§ What to work on:
Give again, word for word, each line below starting at the one that contains "s' = timers s" and ending at the one that contains "second and the".

*** Opening Material provided ***

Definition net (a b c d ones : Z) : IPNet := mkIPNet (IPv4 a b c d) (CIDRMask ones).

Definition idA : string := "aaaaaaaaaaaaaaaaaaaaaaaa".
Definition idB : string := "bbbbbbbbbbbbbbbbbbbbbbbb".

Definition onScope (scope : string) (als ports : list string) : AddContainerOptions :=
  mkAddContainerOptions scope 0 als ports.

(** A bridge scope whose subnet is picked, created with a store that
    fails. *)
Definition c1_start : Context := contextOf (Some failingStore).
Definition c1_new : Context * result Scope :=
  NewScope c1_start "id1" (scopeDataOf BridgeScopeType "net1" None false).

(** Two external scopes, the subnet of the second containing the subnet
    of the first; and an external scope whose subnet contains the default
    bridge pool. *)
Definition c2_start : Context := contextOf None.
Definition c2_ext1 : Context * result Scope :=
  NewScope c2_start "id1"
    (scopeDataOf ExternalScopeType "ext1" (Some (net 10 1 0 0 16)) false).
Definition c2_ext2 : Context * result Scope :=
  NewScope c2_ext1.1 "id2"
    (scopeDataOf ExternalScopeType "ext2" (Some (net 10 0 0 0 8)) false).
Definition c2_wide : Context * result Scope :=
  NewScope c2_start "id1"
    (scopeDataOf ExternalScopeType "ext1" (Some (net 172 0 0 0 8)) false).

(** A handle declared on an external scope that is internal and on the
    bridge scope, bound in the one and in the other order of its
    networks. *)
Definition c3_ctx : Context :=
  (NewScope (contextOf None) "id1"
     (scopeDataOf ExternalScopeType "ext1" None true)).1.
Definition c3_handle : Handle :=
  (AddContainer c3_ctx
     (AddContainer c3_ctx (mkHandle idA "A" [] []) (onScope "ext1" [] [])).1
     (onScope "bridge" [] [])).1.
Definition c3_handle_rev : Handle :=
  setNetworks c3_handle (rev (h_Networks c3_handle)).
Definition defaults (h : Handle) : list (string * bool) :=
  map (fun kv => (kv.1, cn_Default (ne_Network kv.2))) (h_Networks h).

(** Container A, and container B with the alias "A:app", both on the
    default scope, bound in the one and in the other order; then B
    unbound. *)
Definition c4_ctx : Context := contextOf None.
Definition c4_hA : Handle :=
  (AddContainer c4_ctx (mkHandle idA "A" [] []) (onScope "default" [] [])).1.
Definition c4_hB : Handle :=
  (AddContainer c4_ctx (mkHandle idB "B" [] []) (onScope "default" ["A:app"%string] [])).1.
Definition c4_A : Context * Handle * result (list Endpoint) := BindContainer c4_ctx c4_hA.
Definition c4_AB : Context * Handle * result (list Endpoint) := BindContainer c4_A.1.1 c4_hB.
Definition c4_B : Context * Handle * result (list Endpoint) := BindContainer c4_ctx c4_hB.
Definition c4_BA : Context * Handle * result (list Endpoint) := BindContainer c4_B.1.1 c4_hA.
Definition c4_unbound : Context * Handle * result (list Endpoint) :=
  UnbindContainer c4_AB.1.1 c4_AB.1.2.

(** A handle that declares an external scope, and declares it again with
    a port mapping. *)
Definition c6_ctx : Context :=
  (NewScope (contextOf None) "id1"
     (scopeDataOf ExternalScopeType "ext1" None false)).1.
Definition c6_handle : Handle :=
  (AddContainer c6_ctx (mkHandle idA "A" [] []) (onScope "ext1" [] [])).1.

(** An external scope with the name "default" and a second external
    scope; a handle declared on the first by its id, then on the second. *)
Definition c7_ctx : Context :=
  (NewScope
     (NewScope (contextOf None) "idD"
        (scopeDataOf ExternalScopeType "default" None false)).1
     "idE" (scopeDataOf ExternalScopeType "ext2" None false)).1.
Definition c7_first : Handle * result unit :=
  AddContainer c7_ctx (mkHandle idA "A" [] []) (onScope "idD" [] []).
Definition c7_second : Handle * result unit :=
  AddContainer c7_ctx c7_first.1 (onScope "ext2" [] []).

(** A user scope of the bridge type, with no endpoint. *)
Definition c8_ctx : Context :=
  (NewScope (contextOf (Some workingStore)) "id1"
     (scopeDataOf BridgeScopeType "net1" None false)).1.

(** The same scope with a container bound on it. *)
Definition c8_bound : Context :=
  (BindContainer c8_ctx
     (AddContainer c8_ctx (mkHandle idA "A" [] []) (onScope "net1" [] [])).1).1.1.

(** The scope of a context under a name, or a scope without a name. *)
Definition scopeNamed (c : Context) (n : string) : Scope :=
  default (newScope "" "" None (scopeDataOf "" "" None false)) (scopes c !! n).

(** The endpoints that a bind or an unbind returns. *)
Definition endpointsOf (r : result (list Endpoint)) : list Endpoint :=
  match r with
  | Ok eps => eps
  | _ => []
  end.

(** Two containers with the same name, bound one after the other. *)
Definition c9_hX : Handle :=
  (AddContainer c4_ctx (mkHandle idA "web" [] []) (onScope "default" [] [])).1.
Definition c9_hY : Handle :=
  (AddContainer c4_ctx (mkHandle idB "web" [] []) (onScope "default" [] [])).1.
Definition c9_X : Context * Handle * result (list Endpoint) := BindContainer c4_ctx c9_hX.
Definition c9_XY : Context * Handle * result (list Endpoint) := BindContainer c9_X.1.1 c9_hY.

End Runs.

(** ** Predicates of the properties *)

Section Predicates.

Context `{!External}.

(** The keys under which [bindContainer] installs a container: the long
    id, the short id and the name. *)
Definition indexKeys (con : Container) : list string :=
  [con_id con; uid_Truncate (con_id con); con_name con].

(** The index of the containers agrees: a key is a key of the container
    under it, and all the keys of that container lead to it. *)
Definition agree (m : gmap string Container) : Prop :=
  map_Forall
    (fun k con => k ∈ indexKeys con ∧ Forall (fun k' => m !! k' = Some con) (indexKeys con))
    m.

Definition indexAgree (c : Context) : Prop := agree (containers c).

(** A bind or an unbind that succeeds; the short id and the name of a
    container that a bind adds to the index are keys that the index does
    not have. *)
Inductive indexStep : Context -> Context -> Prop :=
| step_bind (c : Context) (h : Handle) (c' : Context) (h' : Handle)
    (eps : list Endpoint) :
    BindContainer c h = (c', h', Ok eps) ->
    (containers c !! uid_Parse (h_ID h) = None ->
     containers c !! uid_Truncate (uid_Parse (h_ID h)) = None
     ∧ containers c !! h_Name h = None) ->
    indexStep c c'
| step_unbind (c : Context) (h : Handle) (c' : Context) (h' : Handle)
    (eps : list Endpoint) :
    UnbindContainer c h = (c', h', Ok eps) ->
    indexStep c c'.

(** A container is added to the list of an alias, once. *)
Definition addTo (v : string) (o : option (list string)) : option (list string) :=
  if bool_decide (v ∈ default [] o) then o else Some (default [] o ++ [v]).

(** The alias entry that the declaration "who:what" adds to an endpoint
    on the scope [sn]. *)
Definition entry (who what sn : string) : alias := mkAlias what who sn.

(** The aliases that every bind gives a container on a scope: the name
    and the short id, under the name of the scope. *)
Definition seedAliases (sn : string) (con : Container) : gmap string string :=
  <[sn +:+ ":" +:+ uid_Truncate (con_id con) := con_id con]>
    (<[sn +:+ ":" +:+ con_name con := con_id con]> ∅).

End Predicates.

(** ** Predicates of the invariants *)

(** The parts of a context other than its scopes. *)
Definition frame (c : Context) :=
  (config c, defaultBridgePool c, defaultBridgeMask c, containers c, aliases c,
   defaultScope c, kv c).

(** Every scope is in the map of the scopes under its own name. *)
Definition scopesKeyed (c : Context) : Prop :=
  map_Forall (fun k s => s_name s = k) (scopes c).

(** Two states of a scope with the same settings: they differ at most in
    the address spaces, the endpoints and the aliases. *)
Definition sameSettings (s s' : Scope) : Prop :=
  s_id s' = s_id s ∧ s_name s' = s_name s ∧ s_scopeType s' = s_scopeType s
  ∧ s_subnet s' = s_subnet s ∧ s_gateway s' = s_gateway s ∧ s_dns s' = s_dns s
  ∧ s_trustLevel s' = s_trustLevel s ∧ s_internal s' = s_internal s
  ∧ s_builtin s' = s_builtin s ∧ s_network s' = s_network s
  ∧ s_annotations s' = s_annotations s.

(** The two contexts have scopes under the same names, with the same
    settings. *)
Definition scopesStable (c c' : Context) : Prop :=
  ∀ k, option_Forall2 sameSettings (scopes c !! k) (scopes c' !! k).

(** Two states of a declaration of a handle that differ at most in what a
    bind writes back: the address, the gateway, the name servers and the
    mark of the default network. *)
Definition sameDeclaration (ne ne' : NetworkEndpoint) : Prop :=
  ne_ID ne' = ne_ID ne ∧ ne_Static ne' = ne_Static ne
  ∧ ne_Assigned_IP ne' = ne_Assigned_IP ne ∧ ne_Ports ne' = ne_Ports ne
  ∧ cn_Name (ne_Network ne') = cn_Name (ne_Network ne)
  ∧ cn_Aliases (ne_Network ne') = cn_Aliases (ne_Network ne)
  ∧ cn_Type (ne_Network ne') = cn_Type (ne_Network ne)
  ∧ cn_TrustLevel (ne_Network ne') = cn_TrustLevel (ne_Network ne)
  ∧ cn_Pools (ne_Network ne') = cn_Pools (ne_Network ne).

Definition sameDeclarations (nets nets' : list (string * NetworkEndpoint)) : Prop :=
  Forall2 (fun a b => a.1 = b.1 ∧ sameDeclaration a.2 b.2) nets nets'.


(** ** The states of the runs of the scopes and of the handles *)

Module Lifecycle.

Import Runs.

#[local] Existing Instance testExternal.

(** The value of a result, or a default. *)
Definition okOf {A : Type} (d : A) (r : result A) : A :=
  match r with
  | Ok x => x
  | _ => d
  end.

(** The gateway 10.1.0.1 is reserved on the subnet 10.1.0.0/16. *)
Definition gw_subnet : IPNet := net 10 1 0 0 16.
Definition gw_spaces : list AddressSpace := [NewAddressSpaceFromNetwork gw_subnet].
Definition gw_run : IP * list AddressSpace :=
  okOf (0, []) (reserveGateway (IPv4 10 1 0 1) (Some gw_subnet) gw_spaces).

*** Closing Material provided ***
*** Opening Material provided ***

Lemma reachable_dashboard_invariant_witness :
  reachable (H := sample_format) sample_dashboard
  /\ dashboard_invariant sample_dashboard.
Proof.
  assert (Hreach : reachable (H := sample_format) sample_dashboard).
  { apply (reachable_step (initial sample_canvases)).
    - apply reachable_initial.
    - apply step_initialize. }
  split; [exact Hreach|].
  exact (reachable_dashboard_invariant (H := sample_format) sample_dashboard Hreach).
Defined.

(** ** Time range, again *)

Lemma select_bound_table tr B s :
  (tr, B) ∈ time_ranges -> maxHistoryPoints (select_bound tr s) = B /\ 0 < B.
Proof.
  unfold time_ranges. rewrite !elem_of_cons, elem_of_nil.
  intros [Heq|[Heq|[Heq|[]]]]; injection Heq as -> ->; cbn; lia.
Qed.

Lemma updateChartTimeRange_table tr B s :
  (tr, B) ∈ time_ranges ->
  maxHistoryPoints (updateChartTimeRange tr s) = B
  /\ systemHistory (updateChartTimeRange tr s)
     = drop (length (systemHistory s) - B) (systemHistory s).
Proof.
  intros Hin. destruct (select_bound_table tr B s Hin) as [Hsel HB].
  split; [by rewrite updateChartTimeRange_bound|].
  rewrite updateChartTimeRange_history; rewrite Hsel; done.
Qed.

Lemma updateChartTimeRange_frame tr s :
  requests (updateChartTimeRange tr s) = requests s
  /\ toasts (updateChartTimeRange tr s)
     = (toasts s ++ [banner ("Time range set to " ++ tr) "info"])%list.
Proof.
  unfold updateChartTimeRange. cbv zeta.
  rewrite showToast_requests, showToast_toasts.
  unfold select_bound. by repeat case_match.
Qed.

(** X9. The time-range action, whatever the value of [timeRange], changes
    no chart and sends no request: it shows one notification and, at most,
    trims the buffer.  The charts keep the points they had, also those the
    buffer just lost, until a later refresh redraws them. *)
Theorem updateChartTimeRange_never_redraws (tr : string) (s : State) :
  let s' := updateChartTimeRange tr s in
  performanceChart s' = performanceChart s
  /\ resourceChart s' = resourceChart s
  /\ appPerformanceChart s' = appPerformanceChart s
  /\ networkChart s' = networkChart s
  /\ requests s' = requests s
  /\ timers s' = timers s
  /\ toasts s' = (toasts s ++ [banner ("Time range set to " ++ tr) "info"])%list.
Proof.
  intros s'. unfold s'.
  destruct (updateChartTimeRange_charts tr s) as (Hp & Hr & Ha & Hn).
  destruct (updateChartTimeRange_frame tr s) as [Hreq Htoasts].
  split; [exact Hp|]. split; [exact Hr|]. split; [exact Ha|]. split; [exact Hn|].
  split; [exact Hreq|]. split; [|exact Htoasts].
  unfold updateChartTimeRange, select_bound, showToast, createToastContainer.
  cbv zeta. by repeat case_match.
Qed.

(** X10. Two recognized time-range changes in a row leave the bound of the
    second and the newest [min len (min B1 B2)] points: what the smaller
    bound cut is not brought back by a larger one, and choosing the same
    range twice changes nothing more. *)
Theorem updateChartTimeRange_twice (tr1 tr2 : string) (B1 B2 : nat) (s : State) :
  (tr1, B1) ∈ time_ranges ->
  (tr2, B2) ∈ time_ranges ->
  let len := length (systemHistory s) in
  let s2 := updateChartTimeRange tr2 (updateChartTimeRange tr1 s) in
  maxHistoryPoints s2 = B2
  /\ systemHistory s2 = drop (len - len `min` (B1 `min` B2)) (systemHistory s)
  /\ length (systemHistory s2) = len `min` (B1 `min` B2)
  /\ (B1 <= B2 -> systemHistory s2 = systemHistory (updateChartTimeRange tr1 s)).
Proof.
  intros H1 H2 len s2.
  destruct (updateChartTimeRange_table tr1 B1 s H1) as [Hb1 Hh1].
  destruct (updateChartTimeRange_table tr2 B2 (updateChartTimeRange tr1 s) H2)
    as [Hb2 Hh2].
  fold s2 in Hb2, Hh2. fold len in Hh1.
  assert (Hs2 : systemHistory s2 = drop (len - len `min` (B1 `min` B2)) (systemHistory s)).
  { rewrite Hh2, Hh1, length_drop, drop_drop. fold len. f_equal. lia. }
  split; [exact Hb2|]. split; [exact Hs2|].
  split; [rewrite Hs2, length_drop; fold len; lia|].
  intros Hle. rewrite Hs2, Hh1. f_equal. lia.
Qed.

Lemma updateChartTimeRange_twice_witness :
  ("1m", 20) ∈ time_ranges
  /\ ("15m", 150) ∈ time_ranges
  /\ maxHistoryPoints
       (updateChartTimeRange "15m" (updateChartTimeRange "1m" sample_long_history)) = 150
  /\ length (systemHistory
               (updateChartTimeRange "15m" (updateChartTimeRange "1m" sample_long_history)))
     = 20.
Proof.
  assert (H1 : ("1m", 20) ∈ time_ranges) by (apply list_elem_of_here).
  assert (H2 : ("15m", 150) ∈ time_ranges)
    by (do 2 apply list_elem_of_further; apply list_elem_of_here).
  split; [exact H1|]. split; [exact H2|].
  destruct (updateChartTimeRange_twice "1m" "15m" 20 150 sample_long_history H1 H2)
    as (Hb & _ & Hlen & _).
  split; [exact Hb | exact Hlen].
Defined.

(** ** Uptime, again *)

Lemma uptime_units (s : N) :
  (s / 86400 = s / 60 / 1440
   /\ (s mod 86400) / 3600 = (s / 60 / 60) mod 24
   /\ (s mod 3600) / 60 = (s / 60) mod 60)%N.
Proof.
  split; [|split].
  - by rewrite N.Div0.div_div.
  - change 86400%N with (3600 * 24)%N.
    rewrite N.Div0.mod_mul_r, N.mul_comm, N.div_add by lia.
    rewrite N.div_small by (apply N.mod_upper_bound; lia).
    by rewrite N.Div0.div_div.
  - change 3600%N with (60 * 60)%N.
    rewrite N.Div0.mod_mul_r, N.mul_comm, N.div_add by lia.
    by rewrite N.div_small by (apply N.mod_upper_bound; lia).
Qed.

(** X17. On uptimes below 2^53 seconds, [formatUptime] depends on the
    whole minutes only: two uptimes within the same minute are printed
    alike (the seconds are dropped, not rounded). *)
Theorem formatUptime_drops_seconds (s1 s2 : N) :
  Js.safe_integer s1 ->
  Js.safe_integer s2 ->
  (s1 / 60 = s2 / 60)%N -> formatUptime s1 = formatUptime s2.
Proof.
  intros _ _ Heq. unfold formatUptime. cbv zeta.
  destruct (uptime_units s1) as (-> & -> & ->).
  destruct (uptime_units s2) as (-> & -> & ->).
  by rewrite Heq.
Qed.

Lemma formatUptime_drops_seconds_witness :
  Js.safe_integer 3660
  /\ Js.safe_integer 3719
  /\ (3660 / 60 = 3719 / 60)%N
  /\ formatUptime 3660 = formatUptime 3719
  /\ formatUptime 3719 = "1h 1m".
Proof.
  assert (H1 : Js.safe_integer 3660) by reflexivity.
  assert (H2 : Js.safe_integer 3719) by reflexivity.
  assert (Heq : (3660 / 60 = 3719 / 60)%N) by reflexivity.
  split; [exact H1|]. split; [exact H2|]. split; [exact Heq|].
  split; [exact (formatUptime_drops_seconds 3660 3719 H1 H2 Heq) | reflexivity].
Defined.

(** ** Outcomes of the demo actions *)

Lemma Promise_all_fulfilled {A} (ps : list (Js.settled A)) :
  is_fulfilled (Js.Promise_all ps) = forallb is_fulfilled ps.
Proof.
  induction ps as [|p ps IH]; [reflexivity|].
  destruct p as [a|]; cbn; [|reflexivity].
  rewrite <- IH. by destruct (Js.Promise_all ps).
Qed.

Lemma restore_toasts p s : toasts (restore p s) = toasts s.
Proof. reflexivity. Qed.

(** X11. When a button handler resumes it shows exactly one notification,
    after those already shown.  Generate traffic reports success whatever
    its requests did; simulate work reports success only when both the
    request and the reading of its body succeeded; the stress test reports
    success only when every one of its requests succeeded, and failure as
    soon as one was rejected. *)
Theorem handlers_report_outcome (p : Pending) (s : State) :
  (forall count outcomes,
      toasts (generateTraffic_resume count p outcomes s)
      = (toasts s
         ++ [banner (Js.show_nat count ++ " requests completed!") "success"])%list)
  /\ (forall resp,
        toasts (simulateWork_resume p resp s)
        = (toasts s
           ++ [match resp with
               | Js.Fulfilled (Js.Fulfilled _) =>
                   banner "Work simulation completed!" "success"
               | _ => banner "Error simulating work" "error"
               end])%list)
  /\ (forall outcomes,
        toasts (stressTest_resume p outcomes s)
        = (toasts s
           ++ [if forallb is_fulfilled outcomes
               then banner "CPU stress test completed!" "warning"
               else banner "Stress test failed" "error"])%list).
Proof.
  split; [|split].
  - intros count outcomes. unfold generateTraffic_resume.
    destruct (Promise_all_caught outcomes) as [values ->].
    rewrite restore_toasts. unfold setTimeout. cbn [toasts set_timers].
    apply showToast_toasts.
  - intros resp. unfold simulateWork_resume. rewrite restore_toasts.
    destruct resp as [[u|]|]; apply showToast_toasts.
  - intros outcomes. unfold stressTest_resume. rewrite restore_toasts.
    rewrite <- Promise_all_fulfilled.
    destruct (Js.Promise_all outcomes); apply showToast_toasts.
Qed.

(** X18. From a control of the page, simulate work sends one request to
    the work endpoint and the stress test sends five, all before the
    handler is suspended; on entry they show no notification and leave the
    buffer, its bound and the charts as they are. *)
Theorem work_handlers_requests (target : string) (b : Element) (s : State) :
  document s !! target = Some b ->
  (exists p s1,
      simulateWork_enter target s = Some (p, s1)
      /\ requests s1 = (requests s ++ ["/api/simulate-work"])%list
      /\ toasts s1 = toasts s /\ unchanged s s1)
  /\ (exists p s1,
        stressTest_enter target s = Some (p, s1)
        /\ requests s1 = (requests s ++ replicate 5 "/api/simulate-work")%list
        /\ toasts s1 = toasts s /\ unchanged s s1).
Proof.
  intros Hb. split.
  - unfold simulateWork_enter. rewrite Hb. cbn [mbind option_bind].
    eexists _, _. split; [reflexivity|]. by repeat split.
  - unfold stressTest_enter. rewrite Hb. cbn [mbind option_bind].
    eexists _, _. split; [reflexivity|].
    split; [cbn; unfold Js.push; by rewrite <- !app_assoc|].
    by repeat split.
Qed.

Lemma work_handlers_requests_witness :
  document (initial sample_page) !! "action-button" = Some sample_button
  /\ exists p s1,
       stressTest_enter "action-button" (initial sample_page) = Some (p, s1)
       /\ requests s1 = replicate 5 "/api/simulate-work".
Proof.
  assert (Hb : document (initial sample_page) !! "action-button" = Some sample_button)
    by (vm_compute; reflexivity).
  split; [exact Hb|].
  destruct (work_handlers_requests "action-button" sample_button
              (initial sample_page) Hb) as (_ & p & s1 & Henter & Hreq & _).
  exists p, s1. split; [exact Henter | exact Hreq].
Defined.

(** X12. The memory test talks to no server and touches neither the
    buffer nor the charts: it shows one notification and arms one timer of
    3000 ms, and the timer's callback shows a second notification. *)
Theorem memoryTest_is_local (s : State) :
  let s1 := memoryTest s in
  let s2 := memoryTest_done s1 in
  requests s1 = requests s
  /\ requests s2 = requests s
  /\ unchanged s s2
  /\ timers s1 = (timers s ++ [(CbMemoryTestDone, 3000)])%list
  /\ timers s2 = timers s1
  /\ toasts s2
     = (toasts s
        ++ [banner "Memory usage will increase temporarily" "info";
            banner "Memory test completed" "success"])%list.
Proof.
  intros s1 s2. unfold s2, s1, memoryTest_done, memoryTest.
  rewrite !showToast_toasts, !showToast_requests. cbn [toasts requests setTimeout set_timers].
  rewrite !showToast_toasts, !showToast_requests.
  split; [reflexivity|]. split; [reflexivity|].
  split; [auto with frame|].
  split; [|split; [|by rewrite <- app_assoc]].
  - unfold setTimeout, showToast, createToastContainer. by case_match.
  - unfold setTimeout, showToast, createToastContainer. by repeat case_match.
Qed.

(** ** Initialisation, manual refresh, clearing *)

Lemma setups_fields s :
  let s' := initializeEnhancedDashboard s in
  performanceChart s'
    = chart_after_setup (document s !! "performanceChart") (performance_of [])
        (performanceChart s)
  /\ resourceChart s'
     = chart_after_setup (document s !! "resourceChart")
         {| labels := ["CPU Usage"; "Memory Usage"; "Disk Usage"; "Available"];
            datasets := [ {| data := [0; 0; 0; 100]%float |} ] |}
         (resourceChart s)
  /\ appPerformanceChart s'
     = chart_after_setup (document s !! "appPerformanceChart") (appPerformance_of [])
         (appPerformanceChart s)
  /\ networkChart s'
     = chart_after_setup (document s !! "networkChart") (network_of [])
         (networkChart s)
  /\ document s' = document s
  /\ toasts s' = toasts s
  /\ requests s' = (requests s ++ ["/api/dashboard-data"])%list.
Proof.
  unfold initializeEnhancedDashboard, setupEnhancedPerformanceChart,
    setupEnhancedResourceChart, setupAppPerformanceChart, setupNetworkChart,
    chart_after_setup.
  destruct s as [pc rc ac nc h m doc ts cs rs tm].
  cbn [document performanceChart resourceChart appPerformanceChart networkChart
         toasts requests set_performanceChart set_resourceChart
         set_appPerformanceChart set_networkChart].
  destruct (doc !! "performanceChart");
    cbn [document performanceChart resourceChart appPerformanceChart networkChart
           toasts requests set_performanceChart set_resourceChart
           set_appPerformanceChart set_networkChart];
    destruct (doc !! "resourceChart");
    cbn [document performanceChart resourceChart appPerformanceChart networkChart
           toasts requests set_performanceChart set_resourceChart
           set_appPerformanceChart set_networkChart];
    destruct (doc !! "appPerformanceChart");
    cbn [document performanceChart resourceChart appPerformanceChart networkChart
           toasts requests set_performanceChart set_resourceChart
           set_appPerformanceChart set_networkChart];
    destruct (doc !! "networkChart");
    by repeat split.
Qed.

*** Closing Material provided ***

§ Written answer:
  /\ timers s' = timers s
  /\ toasts s' = (toasts s ++ [banner ("Time range set to " ++ tr) "info"])%list.
Proof.
  intros s'. unfold s'.
  destruct (updateChartTimeRange_charts tr s) as (Hp & Hr & Ha & Hn).
  destruct (updateChartTimeRange_frame tr s) as [Hreq Htoasts].
  split; [exact Hp|]. split; [exact Hr|]. split; [exact Ha|]. split; [exact Hn|].
  split; [exact Hreq|]. split; [|exact Htoasts].
  unfold updateChartTimeRange, select_bound, showToast, createToastContainer.
  cbv zeta. by repeat case_match.
Qed.

(** X10. Two recognized time-range changes in a row leave the bound of the
    second and the newest [min len (min B1 B2)] points: what the smaller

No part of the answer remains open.